In use, the member 10 is inserted into a tubular conduit 50 so as to create a flow restriction. The tapered ends 28 of the longitudinal ribs 22 assist with the location of the member 10 in the conduit 50 during the introduction of the member 10. The outer diameter of the member 10, as defined by the top walls 26, 42 of the longitudinal and helical ribs 22, 36 is slightly greater than the inside diameter of the conduit 50. As such, the member 10 is press fit to the conduit 50. Once inserted, the member 10 is retained in the conduit 50 by the frictional engagement of the rib top walls 26,42 with the conduit 50.
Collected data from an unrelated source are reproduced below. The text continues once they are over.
(* ===== verification/ApiMint.v ===== *)
(** * Minting a capability

    [POST /capabilities]: what a grant given out is, what is recorded about it, and
    that a refusal gives nothing out. *)

From S2P Require Import Prelude Errors Python Effects Paths Models Retention Sha256 Registry RegistryInv RegistrySound RegistryNames RegistryPayload Codec AdminQuery Admin Capabilities ObjectStore Guard GuardProps GuardFlow ServiceIdentity Admission IssuanceRate Schemas App Api ApiInv.
From Stdlib Require Import SpecFloat.

Section Mint.
#[local] Set Default Proof Using "Type*".
Context {E : Env} {D : DumpFilters} {O : Type} `{!ObjectStoreBackend O}.
Implicit Types x : App O.

(** The event that records a request's outcome. *)
Record issue_event (caller : string) (body : CapabilityMintRequest) (outcome : string) (id : option string)
    (e : AuditEvent) : Prop := {
  ie_action : ev_action e = "capability.issue";
  ie_target : ev_target e = cm_scope_prefix body;
  ie_caller : ev_caller_service_id e = caller;
  ie_outcome : ev_outcome e = outcome;
  ie_id : ev_after e !! "capability_fingerprint" = (λ i, sha256_hexdigest (utf8_encode i)) <$> id;
  ie_operation : ev_after e !! "operation" = Some (operation_value (cm_operation body))
}.

(** What a mint request leaves alone: everything but the token buckets, the
    counters, the ledger's expired entries, the bearer store and the audit log. *)
Record mint_frame (x x' : App O) (events : list AuditEvent) : Prop := {
  mf_registry : ap_registry x' = (ap_registry x) <| r_audit_events := r_audit_events (ap_registry x) ++ events |>;
  mf_store : g_store (ap_guard x') = g_store (ap_guard x);
  mf_credentials : ap_credentials x' = ap_credentials x;
  mf_uploads : ap_uploads x' = ap_uploads x;
  mf_max_upload : ap_max_upload_bytes x' = ap_max_upload_bytes x;
  mf_max_grants : cs_max (ap_capabilities x') = cs_max (ap_capabilities x)
}.

Lemma mint_frame_refl x : mint_frame x x [].
Proof. split; try done. destruct (ap_registry x) as [] eqn:Hr. cbn. by rewrite app_nil_r. Qed.

Lemma mint_frame_trans x1 x2 x3 l1 l2 : mint_frame x1 x2 l1 → mint_frame x2 x3 l2 → mint_frame x1 x3 (l1 ++ l2).
Proof.
  intros [] []. split; try (by etrans). rewrite mf_registry1, mf_registry0. cbn. by rewrite <- app_assoc.
Qed.

(** The grant made for [caller] with the [k]-th draws. *)
Definition grant_for (caller : string) (body : CapabilityMintRequest) (k : nat) : Capability :=
  mk_capability ("cap-" +:+ uuid_hex (new_uuid k)) (cm_operation body) (cm_scope_prefix body)
    (clock (S k) + cm_ttl_seconds body * usec_per_sec) caller (cm_single_use body).

Record granted (auth : string) (body : CapabilityMintRequest) (n : nat) (x : App O) (cap : Capability)
    (n' : nat) (x' : App O) : Prop := {
  gt_caller : service_identity (ap_credentials x) auth = Ok (cap_caller_service_id cap);
  gt_ttl : 60 <= cm_ttl_seconds body <= 86400;
  gt_cap : ∃ k, (n <= k)%nat ∧ (S k < n')%nat ∧ cap = grant_for (cap_caller_service_id cap) body k;
  gt_scope : validate_scope (cap_scope_prefix cap) = Ok tt;
  gt_bucket : ∃ bucket, scope_bucket cap = Ok bucket ∧
    assert_service_bucket_allowed (cap_caller_service_id cap) bucket (cap_operation cap) = Ok tt;
  gt_store : ∃ now, let live := unexpired cap_expires_at now (cs_capabilities (ap_capabilities x)) in
    cs_capabilities (ap_capabilities x') = <[cap_id cap := cap]> live ∧ now < cap_expires_at cap ∧
    Z.of_nat (size live) < cs_max (ap_capabilities x)
}.

(** The policy refuses [caller]: a valid request within the caller's rate, for a
    bucket the caller may not use for that operation. *)
Definition denied_by_policy (auth : string) (now : spec_float) (body : CapabilityMintRequest) (x : App O)
    (caller : string) : Prop :=
  service_identity (ap_credentials x) auth = Ok caller ∧ valid_mint body = true ∧
  (rate_admit caller now (ap_rate x)).1 = Ok tt ∧
  ∃ bucket, normalize_space (partition_on "/" (strip_slashes (cm_scope_prefix body))).1.1 = Ok bucket ∧
    assert_service_bucket_allowed caller bucket (cm_operation body) = Err CapabilityDeniedError.

(** What a mint request ends in: a refusal is on the log exactly when it is the
    policy's. *)
Definition minted (auth : string) (now : spec_float) (body : CapabilityMintRequest) (n : nat) (x : App O)
    (res : res CapabilityOut) (n' : nat) (x' : App O) : Prop :=
  ∃ events, mint_frame x x' events ∧
  match res with
  | Ok out => ∃ cap e, granted auth body n x cap n' x' ∧
      out = mk_capability_out (cap_id cap) (operation_value (cap_operation cap)) (cap_scope_prefix cap)
              (cap_caller_service_id cap) (cap_expires_at cap) (cap_single_use cap) ∧
      events = [e] ∧ issue_event (cap_caller_service_id cap) body "granted" (Some (cap_id cap)) e
  | Err err => cs_capabilities (ap_capabilities x') ⊆ cs_capabilities (ap_capabilities x) ∧
      (events = [] ∧ (∀ caller, ¬ denied_by_policy auth now body x caller) ∨
       err = CapabilityDeniedError ∧ ∃ caller e, denied_by_policy auth now body x caller ∧
         events = [e] ∧ issue_event caller body "denied" None e)
  end.

Lemma wp_audit_issue caller body outcome id (Q : res unit → nat → Registry → Prop) n r :
  (∀ e, issue_event caller body outcome id e → Q (Ok tt) (S n) (r <| r_audit_events := r_audit_events r ++ [e] |>)) →
  wp (audit_issue caller body outcome id) Q n r.
Proof.
  intros HQ. unfold audit_issue, record_capability_issue. apply wp_audit, HQ. split; try done; destruct id; cbn; by simplify_map_eq.
Qed.

(** Any state the frame leads to, nothing given out. *)
Lemma minted_error auth now body n x e n' x' :
  mint_frame x x' [] → cs_capabilities (ap_capabilities x') ⊆ cs_capabilities (ap_capabilities x) →
  (∀ caller, ¬ denied_by_policy auth now body x caller) → minted auth now body n x (Err e) n' x'.
Proof. intros Hf Hc Hno. exists []. split; [done|]. split; [done|by left]. Qed.

Lemma frame_quiet x x' :
  ap_registry x' = ap_registry x → g_store (ap_guard x') = g_store (ap_guard x) → ap_credentials x' = ap_credentials x →
  ap_uploads x' = ap_uploads x → ap_max_upload_bytes x' = ap_max_upload_bytes x →
  cs_max (ap_capabilities x') = cs_max (ap_capabilities x) → mint_frame x x' [].
Proof. intros Hr. split; try done. rewrite Hr. destruct (ap_registry x). cbn. by rewrite app_nil_r. Qed.

(** One of the conditions on the way to the policy fails. *)
Ltac not_denied :=
  let Hc := fresh in let Hr := fresh in
  match goal with Hid : service_identity _ _ = _ |- _ =>
    intros ? (Hc & ? & Hr & ? & ? & ?); rewrite Hid in Hc
  end;
  simplify_eq; try congruence;
  match goal with H : rate_admit _ _ _ = _ |- _ => rewrite H in Hr; discriminate Hr end.

Ltac nothing := split; [lia|apply minted_error; [by apply frame_quiet|reflexivity || apply unexpired_subseteq|assumption || not_denied]].

Lemma wp_mint auth now body n x :
  wp (route_mint_capability auth now body) (λ res n' x', (n <= n')%nat ∧ minted auth now body n x res n' x') n x.
Proof.
  unfold route_mint_capability, require_service_identity. cbv zeta. wp_step. wp_step. wp_step. wp_step.
  destruct (service_identity (ap_credentials x) auth) as [caller|e] eqn:Hid; [|nothing].
  wp_step. apply wp_raise_if; intros Hv; [apply negb_true_iff in Hv; nothing|]. apply negb_false_iff in Hv.
  wp_step. apply wp_catch. unfold admit_issuance, wp at 1. destruct (rate_admit caller now (ap_rate x)) as [ra limiter] eqn:Hrate.
  set (x1 := x <| ap_rate := limiter |>).
  destruct ra as [[]|e]; [|assert (Hno : ∀ c, ¬ denied_by_policy auth now body x c) by not_denied;
    destruct e; unfold count_issued; wp_steps; nothing].
  wp_step. wp_step. destruct (normalize_space _) as [bucket|e] eqn:Hbucket; [|nothing].
  wp_step. apply wp_catch. wp_step.
  destruct (assert_service_bucket_allowed caller bucket (cm_operation body)) as [[]|e] eqn:Hb.
  2:{ wp_step. destruct (decide (e = CapabilityDeniedError)) as [->|]; [|wp_steps; nothing].
      unfold count_issued. wp_step. wp_step. apply wp_zoom, wp_audit_issue. intros ev Hev. wp_step. split; [lia|].
      exists [ev]. split; [by split|]. split; [done|]. right. split; [done|]. exists caller, ev.
      split; [|by split]. split_and!; [done|done|by rewrite Hrate|by exists bucket]. }
  wp_step. wp_step. wp_step. wp_step. wp_step. wp_step. unfold new_capability.
  destruct (validate_scope (cm_scope_prefix body)) as [[]|e] eqn:Hscope; [|cbn; nothing]. cbn [mbind res_bind mret res_ret].
  change (mk_capability _ _ _ _ _ _) with (grant_for caller body n). set (cap := grant_for caller body n).
  wp_step. unfold prune_consumed_capabilities, on_ledger, prune_expired. apply wp_zoom, wp_zoom. wp_steps.
  set (x2 := set_ap_guard _ x1). apply wp_catch, wp_zoom. unfold issue.
  wp_step. wp_step. wp_step. wp_step. wp_step. apply wp_raise_if; intros Hdead; [wp_steps; nothing|].
  wp_step. wp_step. wp_step. apply wp_raise_if; intros Hfull; [unfold count_issued; wp_steps; nothing|].
  wp_step. apply wp_zoom, wp_audit_issue. intros ev Hev. wp_step. unfold count_issued. wp_steps. split; [lia|].
  exists [ev]. split; [by split|]. exists cap, ev. split_and!; [|done..].
  apply Z.leb_gt in Hdead, Hfull. apply andb_prop in Hv as [Hv1 Hv2]. split; try done; [lia| |by exists bucket|].
  - exists n. split_and!; [lia|lia|done].
  - eexists. split_and!; [done..|exact Hfull].
Qed.
End Mint.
Once in the member 10 has been placed in the conduit 50, a number of liquid flow passages are defined between the member 10 and the conduit. Firstly, a substantially straight rib flow passage 52 is defined between the side walls 24 of adjacent ribs 22, the exposed core portion 32 and the conduit 50. In the embodiment shown, each end portion 16,18 of the member 10 is provided with four such rib flow passages 52. A helical rib flow passage is defined about the mid portion 20 of the member 10. The helical flow passage is

defined between side walls 38 of the helical rib 36, the exposed portion of core 12 around which the helical rib 36 winds, and the conduit 50. The straight rib flow passages 52 and the helical rib flow passage are separated from one another by a substantially annular chamber defined between the exposed region 48 of the core 12 between the rib end walls 27 and the helical rib 36, and the conduit 50.
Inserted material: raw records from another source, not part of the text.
(* ===== verification/PgRegistry.v ===== *)
(** * The Postgres asset registry

    [asset_store_core/pg_registry.py]: [PostgresAssetRegistry], one definition per
    method ([pg_m] for [m]) over the tables of [PgSchema].  The body of a method is
    a computation over [Database]; the decorator [_transactional] runs it in a
    [unit_of_work], which checks a connection out of the pool, commits when the
    body returns and rolls back when it raises.  Units of work run one at a time:
    the interleaving of the statements of concurrent transactions is not modelled.
    The session's time zone is UTC. *)

From S2P Require Import Prelude Errors Python Effects Paths Models Retention Sha256 Registry PgSchema.

(** ** Units of work *)

(** The pool: whether its [n]-th check-out fails ([PoolTimeout], [TooManyRequests],
    [PoolClosed]). *)
Class ConnectionPool := getconn_fails : nat → bool.

(** [pg_connection] tells whether this thread holds a connection; the counters are
    the metrics, [pg_checkouts] counts the check-outs asked of the pool. *)
Record PostgresAssetRegistry := mk_pg {
  pg_db : Database;
  pg_alias_grace : Z;
  pg_connection : bool;
  pg_checkouts : nat;
  pg_committed : Z;
  pg_rolled_back : Z;
  pg_unavailable : Z
}.

#[export] Instance replace_pg_db : Replace pg_db := λ v s,
  mk_pg v (pg_alias_grace s) (pg_connection s) (pg_checkouts s) (pg_committed s) (pg_rolled_back s)
    (pg_unavailable s).
#[export] Instance replace_pg_connection : Replace pg_connection := λ v s,
  mk_pg (pg_db s) (pg_alias_grace s) v (pg_checkouts s) (pg_committed s) (pg_rolled_back s)
    (pg_unavailable s).
#[export] Instance replace_pg_checkouts : Replace pg_checkouts := λ v s,
  mk_pg (pg_db s) (pg_alias_grace s) (pg_connection s) v (pg_committed s) (pg_rolled_back s)
    (pg_unavailable s).
#[export] Instance replace_pg_committed : Replace pg_committed := λ v s,
  mk_pg (pg_db s) (pg_alias_grace s) (pg_connection s) (pg_checkouts s) v (pg_rolled_back s)
    (pg_unavailable s).
#[export] Instance replace_pg_rolled_back : Replace pg_rolled_back := λ v s,
  mk_pg (pg_db s) (pg_alias_grace s) (pg_connection s) (pg_checkouts s) (pg_committed s) v
    (pg_unavailable s).
#[export] Instance replace_pg_unavailable : Replace pg_unavailable := λ v s,
  mk_pg (pg_db s) (pg_alias_grace s) (pg_connection s) (pg_checkouts s) (pg_committed s)
    (pg_rolled_back s) v.

(** The checks of [connect] on the pool's limits; [timeout] is [None] when [float]
    refuses the text, and infinite or [nan] timeouts are refused. *)
Definition positive_finite (f : spec_float) : bool :=
  match f with S754_finite false _ _ => true | _ => false end.

Definition pool_limits (minimum maximum waiting : option string) (timeout : option spec_float)
    : res (Z * Z * Z * spec_float) :=
  match py_int (default "1" minimum), py_int (default "8" maximum), timeout,
        py_int (default "32" waiting) with
  | Some minimum, Some maximum, Some timeout, Some waiting =>
      if (minimum <? 1) || (maximum <? minimum) || (waiting <? 1) || negb (positive_finite timeout)
      then Err ValidationError else mret (minimum, maximum, waiting, timeout)
  | _, _, _, _ => Err ValidationError
  end.

Section UnitOfWork.
Context {E : Env} {P : ConnectionPool} {W : Type}.
Variable get : W → PostgresAssetRegistry.
Variable set : PostgresAssetRegistry → W → W.

(** [with registry.unit_of_work(): body], for a client whose state holds the
    registry.  A nested unit reuses the connection; a rollback restores the tables
    and nothing else. *)
Definition unit_of_work {A} (body : M W A) : M W A := λ n w,
  let s := get w in
  if pg_connection s then body n w
  else
    let s1 := s <| pg_checkouts := S (pg_checkouts s) |> in
    if getconn_fails (pg_checkouts s) then
      (Err RegistryUnavailableError, n, set (s1 <| pg_unavailable := pg_unavailable s + 1 |>) w)
    else
      let '(r, n', w') := body n (set (s1 <| pg_connection := true |>) w) in
      let s' := get w' in
      let s2 := match r with
                | Ok _ => s' <| pg_committed := pg_committed s' + 1 |>
                | Err _ => s' <| pg_db := pg_db s |> <| pg_rolled_back := pg_rolled_back s' + 1 |>
                end in
      (r, n', set (s2 <| pg_connection := false |>) w').

(** [connection.transaction()] inside a unit of work, around the client's code. *)
Definition nested_transaction {A} (body : M W A) : M W A := λ n w,
  match body n w with
  | (Err e, n', w') => (Err e, n', set ((get w') <| pg_db := pg_db (get w) |>) w')
  | ok => ok
  end.
End UnitOfWork.

(** [PostgresAssetRegistry(pool, bootstrap_schema=bootstrap,
    alias_name_grace_period=grace)] on the database [db]; creating the tables where
    they are missing is a unit of work that changes no row. *)
Definition new_postgres_registry {P : ConnectionPool} (db : Database) (grace : option Z) (bootstrap : bool)
    : res PostgresAssetRegistry :=
  grace ← match grace with
          | None => mret seven_days
          | Some g => if g <? 0 then Err ValidationError else mret g
          end;
  let s := mk_pg db grace false 0 0 0 0 in
  if bootstrap then
    match unit_of_work (λ s, s) (λ s _, s) (mret tt) 0%nat s with
    | (Ok _, _, s') => mret s'
    | (Err e, _, _) => Err e
    end
  else mret s.

Definition set_pg_db (db : Database) (s : PostgresAssetRegistry) : PostgresAssetRegistry :=
  s <| pg_db := db |>.

(** [_transactional] *)
Definition _transactional {P : ConnectionPool} {A} (body : M Database A) : M PostgresAssetRegistry A :=
  unit_of_work (λ s, s) (λ s _, s) (zoom pg_db set_pg_db body).

(** ** Helpers *)

Section Methods.
Context {E : Env}.

Abbreviation DM := (M Database).

Definition pg_write_audit (action target caller_service_id outcome : string)
    (before after : gmap string string) : DM unit :=
  ts ← utcnow;
  execute (λ db, mret (db <| db_audit_events :=
    db_audit_events db ++ [mk_event action target caller_service_id outcome before after ts] |>)).

(** [SELECT ... FROM assets WHERE asset_id = ...]; [AssetNotFoundError] when there
    is no row. *)
Definition asset_row (asset_id : string) : DM AssetRow :=
  row ← select (λ db, db_assets db !! asset_id);
  match row with Some row => mret row | None => raise AssetNotFoundError end.

Definition pg_load_asset (asset_id : string) : DM Asset :=
  row ← asset_row asset_id;
  names ← select (λ db, alias_names row (db_aliases db));
  mret (_asset_from_row row names).

Definition pg_load_binding (norm_space norm_alias : string) : DM AliasBinding :=
  row ← select (λ db, db_aliases db !! (norm_space, norm_alias));
  match row with Some b => mret b | None => raise AliasNotFoundError end.

(** A quota row that has never been written. *)
Definition default_partition_row (norm_space norm_partition : string) : PartitionQuota :=
  new_partition_quota norm_space norm_partition (mem norm_space SWEEP_DEFAULT_SPACES).

(** [INSERT ... ON CONFLICT DO NOTHING] *)
Definition insert_missing {K V} `{Countable K} (k : K) (row : V) (table : gmap K V) : res (gmap K V) :=
  mret (match table !! k with Some _ => table | None => <[k := row]> table end).

Definition pg_partition_quota (norm_space norm_partition : string) (for_update : bool)
    : DM PartitionQuota :=
  (if for_update then
     on_partition_quotas (insert_missing (norm_space, norm_partition)
                            (default_partition_row norm_space norm_partition))
   else mret tt) ;;
  row ← select (λ db, db_partition_quotas db !! (norm_space, norm_partition));
  mret match row with
       | None => default_partition_row norm_space norm_partition
       | Some row => mk_partition_quota norm_space norm_partition (pq_quota_bytes row)
           (pq_quota_asset_count row) (pq_used_bytes row) (pq_used_asset_count row)
           (pq_eviction_sweep_enabled row)
       end.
Liquid, such as oil, encountering the member 10 within a conduit 50 is first split between the four rib flow passages 52. As the combined cross-sectional area of the four passages 52 is less than that of the cross-sectional area of the unobstructed conduit 50, then the flow of liquid is initially restricted by entry into the rib flow passages 52. Liquid entering the rib flow passages 52 subsequently enters the annular chamber situated between the rib end walls 27 and the helical rib 36. This liquid then enters the helical flow passage defined between the helical rib 36, core 12 and the conduit 50 and then travels in a helical path around the core 12 to the second annular chamber. The cross-sectional area of the helical flow passage is less than the combined cross-sectional area of the rib flow passages 52. The movement of the liquid around this helical path thus provides a further restriction to the flow of liquid through the conduit 50. Upon exiting the helical flow passage, the liquid passes into the second annular chamber before passing through the remaining four rib flow passages 52. It will be understood that the symmetrical nature of the member 10 ensures that the flow of liquid is restricted by the member 10 irrespective as to which direction flow encounters the member 10.
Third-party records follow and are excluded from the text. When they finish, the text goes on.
Section Quota.
Context {E : Env}.
Implicit Types (n : nat) (db : Database) (r : Registry).

(** [SELECT ... FOR UPDATE] after the default row has been inserted. *)
Lemma wp_pg_partition_quota sp p (for_update : bool) Q n db r :
  represents db r → rows_wf db →
  (∀ db', represents db' r → rows_wf db' → same_tables db db' →
     (for_update = true → is_Some (db_partition_quotas db' !! (sp, p))) →
     partition_row (db_partition_quotas db') sp p = partition_row (db_partition_quotas db) sp p →
     Q (Ok (partition_row (r_partition_quotas r) sp p)) n db') →
  wp (pg_partition_quota sp p for_update) Q n db.
Proof.
  intros Hrep Hrows HQ. unfold pg_partition_quota.
  set (pqs := if for_update then
      match db_partition_quotas db !! (sp, p) with
      | Some _ => db_partition_quotas db
      | None => <[(sp, p) := default_partition_row sp p]> (db_partition_quotas db)
      end else db_partition_quotas db).
  assert (Hview : ∀ sp' p', partition_row pqs sp' p' = partition_row (db_partition_quotas db) sp' p').
  { intros. unfold pqs. destruct for_update; [|done]. destruct (_ !! _) eqn:Hq; [done|].
    rewrite partition_row_insert. case_decide; [|done]. simplify_eq. unfold partition_row. by rewrite Hq. }
  assert (Hkeys : ∀ k q, pqs !! k = Some q → (pq_space q, pq_partition_id q) = k).
  { intros k q. unfold pqs. destruct for_update; [destruct (_ !! (sp, p))|]; try apply (dw_partition _ Hrows).
    intros [[<- <-]|[_ Hk]]%lookup_insert_Some; [done|by apply (dw_partition _ Hrows)]. }
  cut (wp (row ← select (λ db, db_partition_quotas db !! (sp, p));
           mret match row with
                | None => default_partition_row sp p
                | Some row => mk_partition_quota sp p (pq_quota_bytes row) (pq_quota_asset_count row)
                    (pq_used_bytes row) (pq_used_asset_count row) (pq_eviction_sweep_enabled row)
                end) Q n (db <| db_partition_quotas := pqs |>)).
  { intros Hw. apply wp_bind. destruct for_update; [|by destruct db].
    unfold insert_missing. apply wp_on_partition_quotas; [|done]. by intros t [= <-]. }
  assert (Hs : same_tables db (db <| db_partition_quotas := pqs |>)) by done.
  apply wp_bind, wp_select, wp_ret. cbn. pose proof (partition_row_key pqs sp p Hkeys) as Hkey.
  replace (match pqs !! (sp, p) with Some _ => _ | None => _ end) with (partition_row (r_partition_quotas r) sp p).
  2:{ rewrite (rp_partition _ _ Hrep), <- Hview. unfold partition_row in *. destruct (pqs !! _) as [[]|]; [|done].
      cbn in *. by simplify_eq. }
  apply HQ; [by eapply represents_quotas; try done; intros; cbn; try rewrite Hview; apply Hrep
            |by eapply rows_wf_quotas; try done; apply Hrows|done| |apply Hview].
  intros ->. cbn. unfold pqs. destruct (_ !! (sp, p)) eqn:Hq; [by rewrite Hq|by rewrite lookup_insert_eq].
Qed.

Lemma wp_pg_bucket_quota sp (for_update : bool) Q n db r :
  represents db r → rows_wf db →
  (∀ db', represents db' r → rows_wf db' → same_tables db db' →
     db_partition_quotas db' = db_partition_quotas db →
     (for_update = true → is_Some (db_bucket_quotas db' !! sp)) →
     Q (Ok (bucket_row (r_bucket_quotas r) sp)) n db') →
  wp (pg_bucket_quota sp for_update) Q n db.
Proof.
  intros Hrep Hrows HQ. unfold pg_bucket_quota.
  set (bqs := if for_update then
      match db_bucket_quotas db !! sp with
      | Some _ => db_bucket_quotas db
      | None => <[sp := new_bucket_quota sp]> (db_bucket_quotas db)
      end else db_bucket_quotas db).
  assert (Hview : ∀ sp', bucket_row bqs sp' = bucket_row (db_bucket_quotas db) sp').
  { intros. unfold bqs. destruct for_update; [|done]. destruct (_ !! _) eqn:Hq; [done|].
    rewrite bucket_row_insert. case_decide; [|done]. simplify_eq. unfold bucket_row. by rewrite Hq. }
  assert (Hkeys : ∀ k q, bqs !! k = Some q → bq_space q = k).
  { intros k q. unfold bqs. destruct for_update; [destruct (_ !! sp)|]; try apply (dw_bucket _ Hrows).
    intros [[<- <-]|[_ Hk]]%lookup_insert_Some; [done|by apply (dw_bucket _ Hrows)]. }
  cut (wp (row ← select (λ db, db_bucket_quotas db !! sp);
           mret match row with
                | None => new_bucket_quota sp
                | Some row => mk_bucket_quota sp (bq_quota_bytes row) (bq_used_bytes row)
                    (bq_warn_threshold row) (bq_hard_ceiling row)
                end) Q n (db <| db_bucket_quotas := bqs |>)).
  { intros Hw. apply wp_bind. destruct for_update; [|by destruct db].
    unfold insert_missing. apply wp_on_bucket_quotas; [|done]. by intros t [= <-]. }
  assert (Hs : same_tables db (db <| db_bucket_quotas := bqs |>)) by done.
  apply wp_bind, wp_select, wp_ret. cbn. pose proof (bucket_row_key bqs sp Hkeys) as Hkey.
  replace (match bqs !! sp with Some _ => _ | None => _ end) with (bucket_row (r_bucket_quotas r) sp).
  2:{ rewrite (rp_bucket _ _ Hrep), <- Hview. unfold bucket_row in *. destruct (bqs !! _) as [[]|]; [|done].
      cbn in *. by simplify_eq. }
  apply HQ; [by eapply represents_quotas; try done; intros; cbn; try rewrite Hview; apply Hrep
            |by eapply rows_wf_quotas; try done; apply Hrows|done|done|].
  intros ->. cbn. unfold bqs. destruct (_ !! sp) eqn:Hq; [by rewrite Hq|by rewrite lookup_insert_eq].
Qed.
It will be appreciated that a member 10 according to the present invention can be constructed and configured so as to meet desired flow restriction requirements and performance. For example, the diameter of the core 12 may be varied, as may the number, spacing, thickness and length of the longitudinal ribs 22. Additionally, the dimensions of the helical rib 36, and hence the helical flow path may also be varied. Depending upon the required flow restriction properties, the helical rib 36 may wind around the core 12 for less than 720 degrees or more than 720 degrees.

In the embodiment shown the member 10 is double ended and as such may be inserted either way into the conduit. It will be appreciated that for alternative installations, the member 10 may be handed or otherwise configured so as to be insertable into the conduit in a single direction. In the embodiment shown, both of the end portions 16,18 are substantially equal in length and rib configuration. In an alternative embodiment, the •lengths and rib configurations of the end portions 16,18 may be different. In yet a further embodiment only one end portion of the member may be ribbed.